Does British teen pop include the S-Club-and-its-offshoots sound? (Or do you refer to current British teen pop?) Plenty of Jpop sounds like that, and Kpop has its share, as well, including blatant Max Martin replications.

Would you elaborate on the Girls Aloud-ness in "Gee?" I don't hear analysis of "Gee's" influences often, so it interests me.

[identity profile] christophe andersen (from livejournal.com) 2012-04-27 03:20 pm (UTC)(link)
I would love to elaborate more but as I was listening to some Girls Aloud last night and comparing it to SNSD songs, I was specifically thinking of the song "Oh" and not "Gee". Today I see you were writing about "Gee", which I agree is a bit different and unique.

As for British teen pop, my knowledge and interest pretty much starts and stops with Girls Aloud (from 2005-2008) and the Minogue sisters at various times. I'm also familiar with Sugababes and some of the Spice Girls solo projects. I basically think of British teen pop as not being afraid to go for the big melodies in all their songs, ballads and upbeat dance songs. American teen pop I think of as more R&B and Hip-Hop based at this point without the focus on traditional songwriting. With SNSD, and a lot of Korean pop, I hear the big melodies mixed in seamlessly with the more experimental R&B production. SNSD steer more toward the British sound than some of the others like Kara and 2NE1.

There are also a number of SNSD songs that just sound like Girls Aloud, at least to me. The one that stands out the most to me is SNSD's "Boys & Girls". It could fit seamlessly on Girls Aloud's "Chemistry" album.

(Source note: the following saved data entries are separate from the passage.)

(* ===== verification/DesProofs.v ===== *)
(** * DesProofs: crypt_des.c and encrypt.c implement DES

    The key schedule, the rounds and the (salted, iterated) cipher of Des.v
    are those of the standard, by the tables of DesTables; decryption inverts
    encryption; [setkey] and [encrypt] do this on blocks of bits. *)

From S2P Require Import Prelude BlockHash DesSpec Des DesTables.
From Stdlib Require Import ZArith Lia Bool List String Ascii.
From stdpp Require Import base tactics numbers list option.
Open Scope Z_scope.

Lemma rot28_bits k s j :
  in_range 28 k -> 0 <= s <= 28 -> 0 <= j < 28 -> Z.testbit (rot28 k s) j = Z.testbit (rotl28 k s) j.
Proof.
  unfold in_range. intros Hk Hs Hj.
  assert (Z.land (wrap 28 (Z.shiftl k s)) (Z.shiftr k (28 - s)) = 0) as D.
  { apply Z.bits_inj'. intros i Hi. rewrite Z.land_spec, Z.bits_0, Z.shiftr_spec by lia. unfold wrap.
    destruct (decide (i < 28)); [rewrite Z.mod_pow2_bits_low by lia|by rewrite Z.mod_pow2_bits_high by lia].
    rewrite Z.shiftl_spec by lia. destruct (decide (i < s)); [by rewrite Z.testbit_neg_r by lia|].
    rewrite andb_comm, <- (Z.mod_small k (2 ^ 28)), Z.mod_pow2_bits_high by lia. done. }
  unfold rotl28. rewrite Z.add_nocarry_lxor, Z.lxor_lor by done. unfold rot28, wrap.
  rewrite !Z.lor_spec, !Z.mod_pow2_bits_low by lia. done.
Qed.

Lemma rotl28_range k s : in_range 28 k -> 0 <= s <= 28 -> in_range 28 (rotl28 k s).
Proof.
  unfold in_range. intros Hk Hs. unfold rotl28, wrap. rewrite Z.shiftl_mul_pow2, Z.shiftr_div_pow2 by lia.
  assert (2 ^ 28 = 2 ^ s * 2 ^ (28 - s)) as E by (rewrite <- Z.pow_add_r by lia; f_equal; lia).
  rewrite E, Z.mul_comm, Z.mul_mod_distr_l by lia.
  pose proof (Z.mod_pos_bound k (2 ^ (28 - s)) ltac:(lia)).
  assert (0 <= k / 2 ^ (28 - s) < 2 ^ s) by (split; [apply Z.div_pos|apply Z.div_lt_upper_bound]; lia). nia.
Qed.

Definition be64 (key : list Z) : Z := cat 32 (be32 key 0) (be32 key 4).

Lemma be32_range b o : Forall is_byte b -> in_range 32 (be32 b o).
Proof.
  intros H. assert (forall i, in_range 8 (at_ b i)) as B.
  { intros i. unfold at_. destruct (nth_in_or_default i b 0) as [Hi| ->]; [|unfold in_range; lia].
    exact (proj1 (List.Forall_forall _ _) H _ Hi). }
  unfold be32, in_range in *. pose proof (B o). pose proof (B (o + 1)%nat). pose proof (B (o + 2)%nat).
  pose proof (B (o + 3)%nat). repeat apply lor_range; rewrite ?Z.shiftl_mul_pow2 by lia; lia.
Qed.

Lemma total_shift_range i : 0 <= total_shift i <= 28.
Proof. unfold total_shift. do 16 (destruct i as [|i]; [cbn; lia|]). destruct i; cbn; lia. Qed.

Lemma total_shift_0 : 0 + at_ key_shifts 0 = total_shift 0.
Proof. reflexivity. Qed.
Lemma total_shift_S i : (i < 15)%nat -> total_shift i + at_ key_shifts (S i) = total_shift (S i).
Proof. intros Hi. do 15 (destruct i as [|i]; [reflexivity|]). lia. Qed.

[identity profile] christophe andersen (from livejournal.com) 2012-04-26 03:35 am (UTC)(link)
As great as "Poison" is, I'm not sure Bell Biv Devoe should count as a boy band since that was them growing up and breaking away from New Edition. Weren't they trying to be considered men at that time? My personal list (which isn't very long since the popularity of this type of music has not very often met with my interests in music) would represent the men of BBD with New Edition's "Cool It Now", which brings me right back to the school bus in 6th grade.

Besides "Cool It Now", I'd add N'Sync's "Bye Bye Bye" and "Girlfriend", BBMak's "Back Here", and BigBang's "Tonight".

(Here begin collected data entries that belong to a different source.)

(** [BF_init_state]: the digits of pi. *)
Definition BF_init_P : list Z :=
  [0x243f6a88; 0x85a308d3; 0x13198a2e; 0x03707344; 0xa4093822; 0x299f31d0; 0x082efa98; 0xec4e6c89;
   0x452821e6; 0x38d01377; 0xbe5466cf; 0x34e90c6c; 0xc0ac29b7; 0xc97c50dd; 0x3f84d5b5; 0xb5470917;
   0x9216d5d9; 0x8979fb1b].
Definition BF_init_S0 : list Z :=
  [0xd1310ba6; 0x98dfb5ac; 0x2ffd72db; 0xd01adfb7; 0xb8e1afed; 0x6a267e96; 0xba7c9045; 0xf12c7f99;
   0x24a19947; 0xb3916cf7; 0x0801f2e2; 0x858efc16; 0x636920d8; 0x71574e69; 0xa458fea3; 0xf4933d7e;
   0x0d95748f; 0x728eb658; 0x718bcd58; 0x82154aee; 0x7b54a41d; 0xc25a59b5; 0x9c30d539; 0x2af26013;
   0xc5d1b023; 0x286085f0; 0xca417918; 0xb8db38ef; 0x8e79dcb0; 0x603a180e; 0x6c9e0e8b; 0xb01e8a3e;
   0xd71577c1; 0xbd314b27; 0x78af2fda; 0x55605c60; 0xe65525f3; 0xaa55ab94; 0x57489862; 0x63e81440;
   0x55ca396a; 0x2aab10b6; 0xb4cc5c34; 0x1141e8ce; 0xa15486af; 0x7c72e993; 0xb3ee1411; 0x636fbc2a;
   0x2ba9c55d; 0x741831f6; 0xce5c3e16; 0x9b87931e; 0xafd6ba33; 0x6c24cf5c; 0x7a325381; 0x28958677;
   0x3b8f4898; 0x6b4bb9af; 0xc4bfe81b; 0x66282193; 0x61d809cc; 0xfb21a991; 0x487cac60; 0x5dec8032;
   0xef845d5d; 0xe98575b1; 0xdc262302; 0xeb651b88; 0x23893e81; 0xd396acc5; 0x0f6d6ff3; 0x83f44239;
   0x2e0b4482; 0xa4842004; 0x69c8f04a; 0x9e1f9b5e; 0x21c66842; 0xf6e96c9a; 0x670c9c61; 0xabd388f0;
   0x6a51a0d2; 0xd8542f68; 0x960fa728; 0xab5133a3; 0x6eef0b6c; 0x137a3be4; 0xba3bf050; 0x7efb2a98;
   0xa1f1651d; 0x39af0176; 0x66ca593e; 0x82430e88; 0x8cee8619; 0x456f9fb4; 0x7d84a5c3; 0x3b8b5ebe;
   0xe06f75d8; 0x85c12073; 0x401a449f; 0x56c16aa6; 0x4ed3aa62; 0x363f7706; 0x1bfedf72; 0x429b023d;
   0x37d0d724; 0xd00a1248; 0xdb0fead3; 0x49f1c09b; 0x075372c9; 0x80991b7b; 0x25d479d8; 0xf6e8def7;
   0xe3fe501a; 0xb6794c3b; 0x976ce0bd; 0x04c006ba; 0xc1a94fb6; 0x409f60c4; 0x5e5c9ec2; 0x196a2463;
   0x68fb6faf; 0x3e6c53b5; 0x1339b2eb; 0x3b52ec6f; 0x6dfc511f; 0x9b30952c; 0xcc814544; 0xaf5ebd09;
   0xbee3d004; 0xde334afd; 0x660f2807; 0x192e4bb3; 0xc0cba857; 0x45c8740f; 0xd20b5f39; 0xb9d3fbdb;
   0x5579c0bd; 0x1a60320a; 0xd6a100c6; 0x402c7279; 0x679f25fe; 0xfb1fa3cc; 0x8ea5e9f8; 0xdb3222f8;
   0x3c7516df; 0xfd616b15; 0x2f501ec8; 0xad0552ab; 0x323db5fa; 0xfd238760; 0x53317b48; 0x3e00df82;
   0x9e5c57bb; 0xca6f8ca0; 0x1a87562e; 0xdf1769db; 0xd542a8f6; 0x287effc3; 0xac6732c6; 0x8c4f5573;
   0x695b27b0; 0xbbca58c8; 0xe1ffa35d; 0xb8f011a0; 0x10fa3d98; 0xfd2183b8; 0x4afcb56c; 0x2dd1d35b;
   0x9a53e479; 0xb6f84565; 0xd28e49bc; 0x4bfb9790; 0xe1ddf2da; 0xa4cb7e33; 0x62fb1341; 0xcee4c6e8;
   0xef20cada; 0x36774c01; 0xd07e9efe; 0x2bf11fb4; 0x95dbda4d; 0xae909198; 0xeaad8e71; 0x6b93d5a0;
   0xd08ed1d0; 0xafc725e0; 0x8e3c5b2f; 0x8e7594b7; 0x8ff6e2fb; 0xf2122b64; 0x8888b812; 0x900df01c;
   0x4fad5ea0; 0x688fc31c; 0xd1cff191; 0xb3a8c1ad; 0x2f2f2218; 0xbe0e1777; 0xea752dfe; 0x8b021fa1;
   0xe5a0cc0f; 0xb56f74e8; 0x18acf3d6; 0xce89e299; 0xb4a84fe0; 0xfd13e0b7; 0x7cc43b81; 0xd2ada8d9;
   0x165fa266; 0x80957705; 0x93cc7314; 0x211a1477; 0xe6ad2065; 0x77b5fa86; 0xc75442f5; 0xfb9d35cf;
   0xebcdaf0c; 0x7b3e89a0; 0xd6411bd3; 0xae1e7e49; 0x00250e2d; 0x2071b35e; 0x226800bb; 0x57b8e0af;
   0x2464369b; 0xf009b91e; 0x5563911d; 0x59dfa6aa; 0x78c14389; 0xd95a537f; 0x207d5ba2; 0x02e5b9c5;
   0x83260376; 0x6295cfa9; 0x11c81968; 0x4e734a41; 0xb3472dca; 0x7b14a94a; 0x1b510052; 0x9a532915;
   0xd60f573f; 0xbc9bc6e4; 0x2b60a476; 0x81e67400; 0x08ba6fb5; 0x571be91f; 0xf296ec6b; 0x2a0dd915;
   0xb6636521; 0xe7b9f9b6; 0xff34052e; 0xc5855664; 0x53b02d5d; 0xa99f8fa1; 0x08ba4799; 0x6e85076a].
Definition BF_init_S1 : list Z :=
  [0x4b7a70e9; 0xb5b32944; 0xdb75092e; 0xc4192623; 0xad6ea6b0; 0x49a7df7d; 0x9cee60b8; 0x8fedb266;
   0xecaa8c71; 0x699a17ff; 0x5664526c; 0xc2b19ee1; 0x193602a5; 0x75094c29; 0xa0591340; 0xe4183a3e;
   0x3f54989a; 0x5b429d65; 0x6b8fe4d6; 0x99f73fd6; 0xa1d29c07; 0xefe830f5; 0x4d2d38e6; 0xf0255dc1;
   0x4cdd2086; 0x8470eb26; 0x6382e9c6; 0x021ecc5e; 0x09686b3f; 0x3ebaefc9; 0x3c971814; 0x6b6a70a1;
   0x687f3584; 0x52a0e286; 0xb79c5305; 0xaa500737; 0x3e07841c; 0x7fdeae5c; 0x8e7d44ec; 0x5716f2b8;
   0xb03ada37; 0xf0500c0d; 0xf01c1f04; 0x0200b3ff; 0xae0cf51a; 0x3cb574b2; 0x25837a58; 0xdc0921bd;
   0xd19113f9; 0x7ca92ff6; 0x94324773; 0x22f54701; 0x3ae5e581; 0x37c2dadc; 0xc8b57634; 0x9af3dda7;
   0xa9446146; 0x0fd0030e; 0xecc8c73e; 0xa4751e41; 0xe238cd99; 0x3bea0e2f; 0x3280bba1; 0x183eb331;
   0x4e548b38; 0x4f6db908; 0x6f420d03; 0xf60a04bf; 0x2cb81290; 0x24977c79; 0x5679b072; 0xbcaf89af;
   0xde9a771f; 0xd9930810; 0xb38bae12; 0xdccf3f2e; 0x5512721f; 0x2e6b7124; 0x501adde6; 0x9f84cd87;
   0x7a584718; 0x7408da17; 0xbc9f9abc; 0xe94b7d8c; 0xec7aec3a; 0xdb851dfa; 0x63094366; 0xc464c3d2;
   0xef1c1847; 0x3215d908; 0xdd433b37; 0x24c2ba16; 0x12a14d43; 0x2a65c451; 0x50940002; 0x133ae4dd;
   0x71dff89e; 0x10314e55; 0x81ac77d6; 0x5f11199b; 0x043556f1; 0xd7a3c76b; 0x3c11183b; 0x5924a509;
   0xf28fe6ed; 0x97f1fbfa; 0x9ebabf2c; 0x1e153c6e; 0x86e34570; 0xeae96fb1; 0x860e5e0a; 0x5a3e2ab3;
   0x771fe71c; 0x4e3d06fa; 0x2965dcb9; 0x99e71d0f; 0x803e89d6; 0x5266c825; 0x2e4cc978; 0x9c10b36a;
   0xc6150eba; 0x94e2ea78; 0xa5fc3c53; 0x1e0a2df4; 0xf2f74ea7; 0x361d2b3d; 0x1939260f; 0x19c27960;
   0x5223a708; 0xf71312b6; 0xebadfe6e; 0xeac31f66; 0xe3bc4595; 0xa67bc883; 0xb17f37d1; 0x018cff28;
   0xc332ddef; 0xbe6c5aa5; 0x65582185; 0x68ab9802; 0xeecea50f; 0xdb2f953b; 0x2aef7dad; 0x5b6e2f84;
   0x1521b628; 0x29076170; 0xecdd4775; 0x619f1510; 0x13cca830; 0xeb61bd96; 0x0334fe1e; 0xaa0363cf;
   0xb5735c90; 0x4c70a239; 0xd59e9e0b; 0xcbaade14; 0xeecc86bc; 0x60622ca7; 0x9cab5cab; 0xb2f3846e;
   0x648b1eaf; 0x19bdf0ca; 0xa02369b9; 0x655abb50; 0x40685a32; 0x3c2ab4b3; 0x319ee9d5; 0xc021b8f7;
   0x9b540b19; 0x875fa099; 0x95f7997e; 0x623d7da8; 0xf837889a; 0x97e32d77; 0x11ed935f; 0x16681281;
   0x0e358829; 0xc7e61fd6; 0x96dedfa1; 0x7858ba99; 0x57f584a5; 0x1b227263; 0x9b83c3ff; 0x1ac24696;
   0xcdb30aeb; 0x532e3054; 0x8fd948e4; 0x6dbc3128; 0x58ebf2ef; 0x34c6ffea; 0xfe28ed61; 0xee7c3c73;
   0x5d4a14d9; 0xe864b7e3; 0x42105d14; 0x203e13e0; 0x45eee2b6; 0xa3aaabea; 0xdb6c4f15; 0xfacb4fd0;
   0xc742f442; 0xef6abbb5; 0x654f3b1d; 0x41cd2105; 0xd81e799e; 0x86854dc7; 0xe44b476a; 0x3d816250;
   0xcf62a1f2; 0x5b8d2646; 0xfc8883a0; 0xc1c7b6a3; 0x7f1524c3; 0x69cb7492; 0x47848a0b; 0x5692b285;
   0x095bbf00; 0xad19489d; 0x1462b174; 0x23820e00; 0x58428d2a; 0x0c55f5ea; 0x1dadf43e; 0x233f7061;
   0x3372f092; 0x8d937e41; 0xd65fecf1; 0x6c223bdb; 0x7cde3759; 0xcbee7460; 0x4085f2a7; 0xce77326e;
   0xa6078084; 0x19f8509e; 0xe8efd855; 0x61d99735; 0xa969a7aa; 0xc50c06c2; 0x5a04abfc; 0x800bcadc;
   0x9e447a2e; 0xc3453484; 0xfdd56705; 0x0e1e9ec9; 0xdb73dbd3; 0x105588cd; 0x675fda79; 0xe3674340;
   0xc5c43465; 0x713e38d8; 0x3d28f89e; 0xf16dff20; 0x153e21e7; 0x8fb03d4a; 0xe6e39f2b; 0xdb83adf7].
Definition BF_init_S2 : list Z :=
  [0xe93d5a68; 0x948140f7; 0xf64c261c; 0x94692934; 0x411520f7; 0x7602d4f7; 0xbcf46b2e; 0xd4a20068;
   0xd4082471; 0x3320f46a; 0x43b7d4b7; 0x500061af; 0x1e39f62e; 0x97244546; 0x14214f74; 0xbf8b8840;
   0x4d95fc1d; 0x96b591af; 0x70f4ddd3; 0x66a02f45; 0xbfbc09ec; 0x03bd9785; 0x7fac6dd0; 0x31cb8504;
   0x96eb27b3; 0x55fd3941; 0xda2547e6; 0xabca0a9a; 0x28507825; 0x530429f4; 0x0a2c86da; 0xe9b66dfb;
   0x68dc1462; 0xd7486900; 0x680ec0a4; 0x27a18dee; 0x4f3ffea2; 0xe887ad8c; 0xb58ce006; 0x7af4d6b6;
   0xaace1e7c; 0xd3375fec; 0xce78a399; 0x406b2a42; 0x20fe9e35; 0xd9f385b9; 0xee39d7ab; 0x3b124e8b;
   0x1dc9faf7; 0x4b6d1856; 0x26a36631; 0xeae397b2; 0x3a6efa74; 0xdd5b4332; 0x6841e7f7; 0xca7820fb;
   0xfb0af54e; 0xd8feb397; 0x454056ac; 0xba489527; 0x55533a3a; 0x20838d87; 0xfe6ba9b7; 0xd096954b;
   0x55a867bc; 0xa1159a58; 0xcca92963; 0x99e1db33; 0xa62a4a56; 0x3f3125f9; 0x5ef47e1c; 0x9029317c;
   0xfdf8e802; 0x04272f70; 0x80bb155c; 0x05282ce3; 0x95c11548; 0xe4c66d22; 0x48c1133f; 0xc70f86dc;
   0x07f9c9ee; 0x41041f0f; 0x404779a4; 0x5d886e17; 0x325f51eb; 0xd59bc0d1; 0xf2bcc18f; 0x41113564;
   0x257b7834; 0x602a9c60; 0xdff8e8a3; 0x1f636c1b; 0x0e12b4c2; 0x02e1329e; 0xaf664fd1; 0xcad18115;
   0x6b2395e0; 0x333e92e1; 0x3b240b62; 0xeebeb922; 0x85b2a20e; 0xe6ba0d99; 0xde720c8c; 0x2da2f728;
   0xd0127845; 0x95b794fd; 0x647d0862; 0xe7ccf5f0; 0x5449a36f; 0x877d48fa; 0xc39dfd27; 0xf33e8d1e;
   0x0a476341; 0x992eff74; 0x3a6f6eab; 0xf4f8fd37; 0xa812dc60; 0xa1ebddf8; 0x991be14c; 0xdb6e6b0d;
   0xc67b5510; 0x6d672c37; 0x2765d43b; 0xdcd0e804; 0xf1290dc7; 0xcc00ffa3; 0xb5390f92; 0x690fed0b;
   0x667b9ffb; 0xcedb7d9c; 0xa091cf0b; 0xd9155ea3; 0xbb132f88; 0x515bad24; 0x7b9479bf; 0x763bd6eb;
   0x37392eb3; 0xcc115979; 0x8026e297; 0xf42e312d; 0x6842ada7; 0xc66a2b3b; 0x12754ccc; 0x782ef11c;
   0x6a124237; 0xb79251e7; 0x06a1bbe6; 0x4bfb6350; 0x1a6b1018; 0x11caedfa; 0x3d25bdd8; 0xe2e1c3c9;
   0x44421659; 0x0a121386; 0xd90cec6e; 0xd5abea2a; 0x64af674e; 0xda86a85f; 0xbebfe988; 0x64e4c3fe;
   0x9dbc8057; 0xf0f7c086; 0x60787bf8; 0x6003604d; 0xd1fd8346; 0xf6381fb0; 0x7745ae04; 0xd736fccc;
   0x83426b33; 0xf01eab71; 0xb0804187; 0x3c005e5f; 0x77a057be; 0xbde8ae24; 0x55464299; 0xbf582e61;
   0x4e58f48f; 0xf2ddfda2; 0xf474ef38; 0x8789bdc2; 0x5366f9c3; 0xc8b38e74; 0xb475f255; 0x46fcd9b9;
   0x7aeb2661; 0x8b1ddf84; 0x846a0e79; 0x915f95e2; 0x466e598e; 0x20b45770; 0x8cd55591; 0xc902de4c;
   0xb90bace1; 0xbb8205d0; 0x11a86248; 0x7574a99e; 0xb77f19b6; 0xe0a9dc09; 0x662d09a1; 0xc4324633;
   0xe85a1f02; 0x09f0be8c; 0x4a99a025; 0x1d6efe10; 0x1ab93d1d; 0x0ba5a4df; 0xa186f20f; 0x2868f169;
   0xdcb7da83; 0x573906fe; 0xa1e2ce9b; 0x4fcd7f52; 0x50115e01; 0xa70683fa; 0xa002b5c4; 0x0de6d027;
   0x9af88c27; 0x773f8641; 0xc3604c06; 0x61a806b5; 0xf0177a28; 0xc0f586e0; 0x006058aa; 0x30dc7d62;
   0x11e69ed7; 0x2338ea63; 0x53c2dd94; 0xc2c21634; 0xbbcbee56; 0x90bcb6de; 0xebfc7da1; 0xce591d76;
   0x6f05e409; 0x4b7c0188; 0x39720a3d; 0x7c927c24; 0x86e3725f; 0x724d9db9; 0x1ac15bb4; 0xd39eb8fc;
   0xed545578; 0x08fca5b5; 0xd83d7cd3; 0x4dad0fc4; 0x1e50ef5e; 0xb161e6f8; 0xa28514d9; 0x6c51133c;
   0x6fd5c7e7; 0x56e14ec4; 0x362abfce; 0xddc6c837; 0xd79a3234; 0x92638212; 0x670efa8e; 0x406000e0].
Definition BF_init_S3 : list Z :=
  [0x3a39ce37; 0xd3faf5cf; 0xabc27737; 0x5ac52d1b; 0x5cb0679e; 0x4fa33742; 0xd3822740; 0x99bc9bbe;
   0xd5118e9d; 0xbf0f7315; 0xd62d1c7e; 0xc700c47b; 0xb78c1b6b; 0x21a19045; 0xb26eb1be; 0x6a366eb4;
   0x5748ab2f; 0xbc946e79; 0xc6a376d2; 0x6549c2c8; 0x530ff8ee; 0x468dde7d; 0xd5730a1d; 0x4cd04dc6;
   0x2939bbdb; 0xa9ba4650; 0xac9526e8; 0xbe5ee304; 0xa1fad5f0; 0x6a2d519a; 0x63ef8ce2; 0x9a86ee22;
   0xc089c2b8; 0x43242ef6; 0xa51e03aa; 0x9cf2d0a4; 0x83c061ba; 0x9be96a4d; 0x8fe51550; 0xba645bd6;
   0x2826a2f9; 0xa73a3ae1; 0x4ba99586; 0xef5562e9; 0xc72fefd3; 0xf752f7da; 0x3f046f69; 0x77fa0a59;
   0x80e4a915; 0x87b08601; 0x9b09e6ad; 0x3b3ee593; 0xe990fd5a; 0x9e34d797; 0x2cf0b7d9; 0x022b8b51;
   0x96d5ac3a; 0x017da67d; 0xd1cf3ed6; 0x7c7d2d28; 0x1f9f25cf; 0xadf2b89b; 0x5ad6b472; 0x5a88f54c;
   0xe029ac71; 0xe019a5e6; 0x47b0acfd; 0xed93fa9b; 0xe8d3c48d; 0x283b57cc; 0xf8d56629; 0x79132e28;
   0x785f0191; 0xed756055; 0xf7960e44; 0xe3d35e8c; 0x15056dd4; 0x88f46dba; 0x03a16125; 0x0564f0bd;
   0xc3eb9e15; 0x3c9057a2; 0x97271aec; 0xa93a072a; 0x1b3f6d9b; 0x1e6321f5; 0xf59c66fb; 0x26dcf319;
   0x7533d928; 0xb155fdf5; 0x03563482; 0x8aba3cbb; 0x28517711; 0xc20ad9f8; 0xabcc5167; 0xccad925f;
   0x4de81751; 0x3830dc8e; 0x379d5862; 0x9320f991; 0xea7a90c2; 0xfb3e7bce; 0x5121ce64; 0x774fbe32;
   0xa8b6e37e; 0xc3293d46; 0x48de5369; 0x6413e680; 0xa2ae0810; 0xdd6db224; 0x69852dfd; 0x09072166;
   0xb39a460a; 0x6445c0dd; 0x586cdecf; 0x1c20c8ae; 0x5bbef7dd; 0x1b588d40; 0xccd2017f; 0x6bb4e3bb;
   0xdda26a7e; 0x3a59ff45; 0x3e350a44; 0xbcb4cdd5; 0x72eacea8; 0xfa6484bb; 0x8d6612ae; 0xbf3c6f47;
   0xd29be463; 0x542f5d9e; 0xaec2771b; 0xf64e6370; 0x740e0d8d; 0xe75b1357; 0xf8721671; 0xaf537d5d;
   0x4040cb08; 0x4eb4e2cc; 0x34d2466a; 0x0115af84; 0xe1b00428; 0x95983a1d; 0x06b89fb4; 0xce6ea048;
   0x6f3f3b82; 0x3520ab82; 0x011a1d4b; 0x277227f8; 0x611560b1; 0xe7933fdc; 0xbb3a792b; 0x344525bd;
   0xa08839e1; 0x51ce794b; 0x2f32c9b7; 0xa01fbac9; 0xe01cc87e; 0xbcc7d1f6; 0xcf0111c3; 0xa1e8aac7;
   0x1a908749; 0xd44fbd9a; 0xd0dadecb; 0xd50ada38; 0x0339c32a; 0xc6913667; 0x8df9317c; 0xe0b12b4f;
   0xf79e59b7; 0x43f5bb3a; 0xf2d519ff; 0x27d9459c; 0xbf97222c; 0x15e6fc2a; 0x0f91fc71; 0x9b941525;
   0xfae59361; 0xceb69ceb; 0xc2a86459; 0x12baa8d1; 0xb6c1075e; 0xe3056a0c; 0x10d25065; 0xcb03a442;
   0xe0ec6e0e; 0x1698db3b; 0x4c98a0be; 0x3278e964; 0x9f1f9532; 0xe0d392df; 0xd3a0342b; 0x8971f21e;
   0x1b0a7441; 0x4ba3348c; 0xc5be7120; 0xc37632d8; 0xdf359f8d; 0x9b992f2e; 0xe60b6f47; 0x0fe3f11d;
   0xe54cda54; 0x1edad891; 0xce6279cf; 0xcd3e7e6f; 0x1618b166; 0xfd2c1d05; 0x848fd2c5; 0xf6fb2299;
   0xf523f357; 0xa6327623; 0x93a83531; 0x56cccd02; 0xacf08162; 0x5a75ebb5; 0x6e163697; 0x88d273cc;
   0xde966292; 0x81b949d0; 0x4c50901b; 0x71c65614; 0xe6c6c7bd; 0x327a140a; 0x45e1d006; 0xc3f27b9a;
   0xc9aa53fd; 0x62a80f00; 0xbb25bfe2; 0x35bdd2f6; 0x71126905; 0xb2040222; 0xb6cbcf7c; 0xcd769c2b;
   0x53113ec0; 0x1640e3d3; 0x38abbd60; 0x2547adf0; 0xba38209c; 0xf746ce76; 0x77afa1c5; 0x20756060;
   0x85cbfe4e; 0x8ae88dd8; 0x7aaaf9b0; 0x4cf9aa7e; 0x1948c25c; 0x02fb8a8c; 0x01c36ae4; 0xd6ebe1f9;
   0x90d4f869; 0xa65cdea0; 0x3f09252d; 0xc208e69f; 0xb74e6132; 0xce77e25b; 0x578fdfe3; 0x3ac372e6].
Definition BF_init_S : list Z := BF_init_S0 ++ BF_init_S1 ++ BF_init_S2 ++ BF_init_S3.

I'd like to add BigBang's "What is Right" because I've listened to it more than any other song of theirs but I don't really think it's that good of a song. It's just a catchy song.

I'd also add Jordan Knight's "Give it to Me" but my Bell Biv Devoe argument pretty much ruined it for me. "Give it to Me" is the first song that really got me interested in teen pop.

[identity profile] christophe andersen (from livejournal.com) 2012-04-27 03:49 pm (UTC)(link)
The more I think about it, the move (or the attempt to move) from teen pop to a more adult style is really an essential element for any teen-pop band or artist. With "No Strings Attached" that move was spelled out in the title but it pretty much happens with all of them from. The exceptions that come to mind are one hit wonders that never release a follow-up (or never have a hit in the first place) and bands that follow the Menudo template and replace members as they pass a certain age.